*WHAT YOU WILL DO*
Return each line of the data below unchanged, please.

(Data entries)
(** Does [optstring] have the option, and with an argument? *)
Fixpoint opt_kind (optstring : list byte) (c : byte) : option bool :=
  match optstring with
  | [] => None
  | o :: s =>
      if decide (o = c) then
        if decide (c = ":"%byte) then None
        else Some (match s with a :: _ => bool_decide (a = ":"%byte) | [] => false end)
      else opt_kind s c
  end.

(** The options of an element of [argv] after its dash; an option with an argument
    takes the rest of the element, or the next one. *)
Fixpoint opt_cluster (optstring : list byte) (w : list byte) (rest : list (list byte)) : list opt * list (list byte) :=
  match w with
  | [] => ([], rest)
  | c :: w =>
      match opt_kind optstring c with
      | None => let '(l, r) := opt_cluster optstring w rest in (OptError :: l, r)
      | Some false => let '(l, r) := opt_cluster optstring w rest in (Opt c None :: l, r)
      | Some true =>
          match w, rest with
          | _ :: _, _ => ([Opt c (Some w)], rest)
          | [], a :: rest => ([Opt c (Some a)], rest)
          | [], [] => ([OptError], [])
          end
      end
  end.

(** The results of [getopt] until it returns -1, and the operands, which it has
    moved behind the options; every call of the loop takes an element. *)
Fixpoint getopt_loop (optstring : list byte) (fuel : nat) (args : list (list byte)) : list opt * list (list byte) :=
  match fuel, args with
  | O, _ | _, [] => ([], [])
  | S fuel, a :: rest =>
      if decide (a = bs "--") then ([], rest)
      else match a with
      | "-"%byte :: c :: w =>
          let '(l, rest) := opt_cluster optstring (c :: w) rest in
          let '(l', operands) := getopt_loop optstring fuel rest in
          (l ++ l', operands)
      | _ =>
          let '(l, operands) := getopt_loop optstring fuel rest in
          (l, a :: operands)
      end
  end.

Definition getopt (optstring : string) (args : list (list byte)) : list opt * list (list byte) :=
  getopt_loop (bs optstring) (length args) args.

Definition isspace (b : byte) : bool := (bz b =? 32) || (9 <=? bz b) && (bz b <=? 13).
Definition digit (b : byte) : option Z := if (48 <=? bz b) && (bz b <=? 57) then Some (bz b - 48) else None.

(** The value of the leading digits, after those read into [n]. *)
Fixpoint digits (n : Z) (s : list byte) : Z :=
  match s with
  | b :: s => match digit b with Some v => digits (10 * n + v) s | None => n end
  | [] => n
  end.

Fixpoint skip_space (s : list byte) : list byte :=
  match s with b :: s' => if isspace b then skip_space s' else s | [] => [] end.

(** Sign and magnitude of the number at the start of a string. *)
Definition read_number (s : list byte) : bool * Z :=
  match skip_space s with
  | b :: s' => if decide (b = "-"%byte) then (true, digits 0 s')
               else if decide (b = "+"%byte) then (false, digits 0 s') else (false, digits 0 (b :: s'))
  | [] => (false, 0)
  end.

(** [strtol] is limited to [long]; the cast to [int] drops the upper half. *)
Definition atoi (s : list byte) : Z :=
  let '(neg, n) := read_number s in
  s32 (if neg : bool then Z.max (- 2 ^ 63) (- n) else Z.min (2 ^ 63 - 1) n).

Definition strtoull (s : list byte) : Z :=
  let '(neg, n) := read_number s in
  if 2 ^ 64 <=? n then 2 ^ 64 - 1 else if neg : bool then u64 (- n) else n.

(** ** main.c *)

Inductive objmapper_transport_t := OBJMAPPER_TRANSPORT_UNIX | OBJMAPPER_TRANSPORT_TCP | OBJMAPPER_TRANSPORT_UDP.

Definition transport_of (s : list byte) : option objmapper_transport_t :=
  if bool_decide (s = bs "unix") then Some OBJMAPPER_TRANSPORT_UNIX
  else if bool_decide (s = bs "tcp") then Some OBJMAPPER_TRANSPORT_TCP
  else if bool_decide (s = bs "udp") then Some OBJMAPPER_TRANSPORT_UDP
  else None.

(** The variables of [main] that options set. *)
Record server_vars := ServerVars {
  sv_transport : objmapper_transport_t; sv_socket_path : list byte; sv_host : option (list byte); sv_port : Z;
  sv_backing_dir : option (list byte); sv_cache_dir : option (list byte); sv_cache_limit : Z; sv_max_connections : Z
}.

Definition server_vars0 : server_vars :=
  ServerVars OBJMAPPER_TRANSPORT_UNIX OBJMAPPER_SOCK_PATH None 0 None None (1024 * 1024 * 1024) 10.

(** The [switch] of the option loop: the variables, or the exit status. *)
Definition server_option (o : opt) (v : server_vars) : server_vars + Z :=
  let '(ServerVars t p h n b c l m) := v in
  match o with
  | Opt "t" (Some a) =>
      match transport_of a with
      | Some t => inl (ServerVars t p h n b c l m)
      | None => inr 1
      end
  | Opt "s" (Some a) => inl (ServerVars t a h n b c l m)
  | Opt "H" (Some a) => inl (ServerVars t p (Some a) n b c l m)
  | Opt "p" (Some a) => inl (ServerVars t p h (u16 (atoi a)) b c l m)
  | Opt "b" (Some a) => inl (ServerVars t p h n (Some a) c l m)
  | Opt "c" (Some a) => inl (ServerVars t p h n b (Some a) l m)
  | Opt "l" (Some a) => inl (ServerVars t p h n b c (strtoull a) m)
  | Opt "m" (Some a) => inl (ServerVars t p h n b c l (atoi a))
  | Opt "h" _ => inr 0
  | _ => inr 1
  end%byte.

(** A loop of [getopt]. *)
Fixpoint run_options {V} (f : opt -> V -> V + Z) (l : list opt) (v : V) : V + Z :=
  match l with
  | [] => inl v
  | o :: l => match f o v with inl v => run_options f l v | inr status => inr status end
  end.

Definition server_net (v : server_vars) : net_config :=
  match sv_transport v with
  | OBJMAPPER_TRANSPORT_UNIX => NetUnix (Some (sv_socket_path v))
  | OBJMAPPER_TRANSPORT_TCP => NetTcp (sv_host v) (sv_port v)
  | OBJMAPPER_TRANSPORT_UDP => NetUdp (sv_host v) (sv_port v)
  end.

Definition SERVER_OPTS : string := "t:s:H:p:b:c:l:m:h".

(** The configuration the arguments (after the program's name) give. *)
Definition server_config (args : list (list byte)) : server_config_t + Z :=
  match run_options server_option (getopt SERVER_OPTS args).1 server_vars0 with
  | inr status => inr status
  | inl v =>
      if bool_decide (sv_backing_dir v = None) then inr 1
      else inl (ServerConfig (server_net v) (sv_backing_dir v) (sv_cache_dir v) (sv_cache_limit v) (sv_max_connections v))
  end.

*SOLUTION*
(** Does [optstring] have the option, and with an argument? *)
Fixpoint opt_kind (optstring : list byte) (c : byte) : option bool :=
  match optstring with
  | [] => None
  | o :: s =>
      if decide (o = c) then
        if decide (c = ":"%byte) then None
        else Some (match s with a :: _ => bool_decide (a = ":"%byte) | [] => false end)
      else opt_kind s c
  end.

(** The options of an element of [argv] after its dash; an option with an argument
    takes the rest of the element, or the next one. *)
Fixpoint opt_cluster (optstring : list byte) (w : list byte) (rest : list (list byte)) : list opt * list (list byte) :=
  match w with
  | [] => ([], rest)
  | c :: w =>
      match opt_kind optstring c with
      | None => let '(l, r) := opt_cluster optstring w rest in (OptError :: l, r)
      | Some false => let '(l, r) := opt_cluster optstring w rest in (Opt c None :: l, r)
      | Some true =>
          match w, rest with
          | _ :: _, _ => ([Opt c (Some w)], rest)
          | [], a :: rest => ([Opt c (Some a)], rest)
          | [], [] => ([OptError], [])
          end
      end
  end.

(** The results of [getopt] until it returns -1, and the operands, which it has
    moved behind the options; every call of the loop takes an element. *)
Fixpoint getopt_loop (optstring : list byte) (fuel : nat) (args : list (list byte)) : list opt * list (list byte) :=
  match fuel, args with
  | O, _ | _, [] => ([], [])
  | S fuel, a :: rest =>
      if decide (a = bs "--") then ([], rest)
      else match a with
      | "-"%byte :: c :: w =>
          let '(l, rest) := opt_cluster optstring (c :: w) rest in
          let '(l', operands) := getopt_loop optstring fuel rest in
          (l ++ l', operands)
      | _ =>
          let '(l, operands) := getopt_loop optstring fuel rest in
          (l, a :: operands)
      end
  end.

Definition getopt (optstring : string) (args : list (list byte)) : list opt * list (list byte) :=
  getopt_loop (bs optstring) (length args) args.

Definition isspace (b : byte) : bool := (bz b =? 32) || (9 <=? bz b) && (bz b <=? 13).
Definition digit (b : byte) : option Z := if (48 <=? bz b) && (bz b <=? 57) then Some (bz b - 48) else None.

(** The value of the leading digits, after those read into [n]. *)
Fixpoint digits (n : Z) (s : list byte) : Z :=
  match s with
  | b :: s => match digit b with Some v => digits (10 * n + v) s | None => n end
  | [] => n
  end.

Fixpoint skip_space (s : list byte) : list byte :=
  match s with b :: s' => if isspace b then skip_space s' else s | [] => [] end.

(** Sign and magnitude of the number at the start of a string. *)
Definition read_number (s : list byte) : bool * Z :=
  match skip_space s with
  | b :: s' => if decide (b = "-"%byte) then (true, digits 0 s')
               else if decide (b = "+"%byte) then (false, digits 0 s') else (false, digits 0 (b :: s'))
  | [] => (false, 0)
  end.

(** [strtol] is limited to [long]; the cast to [int] drops the upper half. *)
Definition atoi (s : list byte) : Z :=
  let '(neg, n) := read_number s in
  s32 (if neg : bool then Z.max (- 2 ^ 63) (- n) else Z.min (2 ^ 63 - 1) n).

Definition strtoull (s : list byte) : Z :=
  let '(neg, n) := read_number s in
  if 2 ^ 64 <=? n then 2 ^ 64 - 1 else if neg : bool then u64 (- n) else n.

(** ** main.c *)

Inductive objmapper_transport_t := OBJMAPPER_TRANSPORT_UNIX | OBJMAPPER_TRANSPORT_TCP | OBJMAPPER_TRANSPORT_UDP.

Definition transport_of (s : list byte) : option objmapper_transport_t :=
  if bool_decide (s = bs "unix") then Some OBJMAPPER_TRANSPORT_UNIX
  else if bool_decide (s = bs "tcp") then Some OBJMAPPER_TRANSPORT_TCP
  else if bool_decide (s = bs "udp") then Some OBJMAPPER_TRANSPORT_UDP
  else None.

(** The variables of [main] that options set. *)
Record server_vars := ServerVars {
  sv_transport : objmapper_transport_t; sv_socket_path : list byte; sv_host : option (list byte); sv_port : Z;
  sv_backing_dir : option (list byte); sv_cache_dir : option (list byte); sv_cache_limit : Z; sv_max_connections : Z
}.

Definition server_vars0 : server_vars :=
  ServerVars OBJMAPPER_TRANSPORT_UNIX OBJMAPPER_SOCK_PATH None 0 None None (1024 * 1024 * 1024) 10.

(** The [switch] of the option loop: the variables, or the exit status. *)
Definition server_option (o : opt) (v : server_vars) : server_vars + Z :=
  let '(ServerVars t p h n b c l m) := v in
  match o with
  | Opt "t" (Some a) =>
      match transport_of a with
      | Some t => inl (ServerVars t p h n b c l m)
      | None => inr 1
      end
  | Opt "s" (Some a) => inl (ServerVars t a h n b c l m)
  | Opt "H" (Some a) => inl (ServerVars t p (Some a) n b c l m)
  | Opt "p" (Some a) => inl (ServerVars t p h (u16 (atoi a)) b c l m)
  | Opt "b" (Some a) => inl (ServerVars t p h n (Some a) c l m)
  | Opt "c" (Some a) => inl (ServerVars t p h n b (Some a) l m)
  | Opt "l" (Some a) => inl (ServerVars t p h n b c (strtoull a) m)
  | Opt "m" (Some a) => inl (ServerVars t p h n b c l (atoi a))
  | Opt "h" _ => inr 0
  | _ => inr 1
  end%byte.

(** A loop of [getopt]. *)
Fixpoint run_options {V} (f : opt -> V -> V + Z) (l : list opt) (v : V) : V + Z :=
  match l with
  | [] => inl v
  | o :: l => match f o v with inl v => run_options f l v | inr status => inr status end
  end.

Definition server_net (v : server_vars) : net_config :=
  match sv_transport v with
  | OBJMAPPER_TRANSPORT_UNIX => NetUnix (Some (sv_socket_path v))
  | OBJMAPPER_TRANSPORT_TCP => NetTcp (sv_host v) (sv_port v)
  | OBJMAPPER_TRANSPORT_UDP => NetUdp (sv_host v) (sv_port v)
  end.

Definition SERVER_OPTS : string := "t:s:H:p:b:c:l:m:h".

(** The configuration the arguments (after the program's name) give. *)
Definition server_config (args : list (list byte)) : server_config_t + Z :=
  match run_options server_option (getopt SERVER_OPTS args).1 server_vars0 with
  | inr status => inr status
  | inl v =>
      if bool_decide (sv_backing_dir v = None) then inr 1
      else inl (ServerConfig (server_net v) (sv_backing_dir v) (sv_cache_dir v) (sv_cache_limit v) (sv_max_connections v))
  end.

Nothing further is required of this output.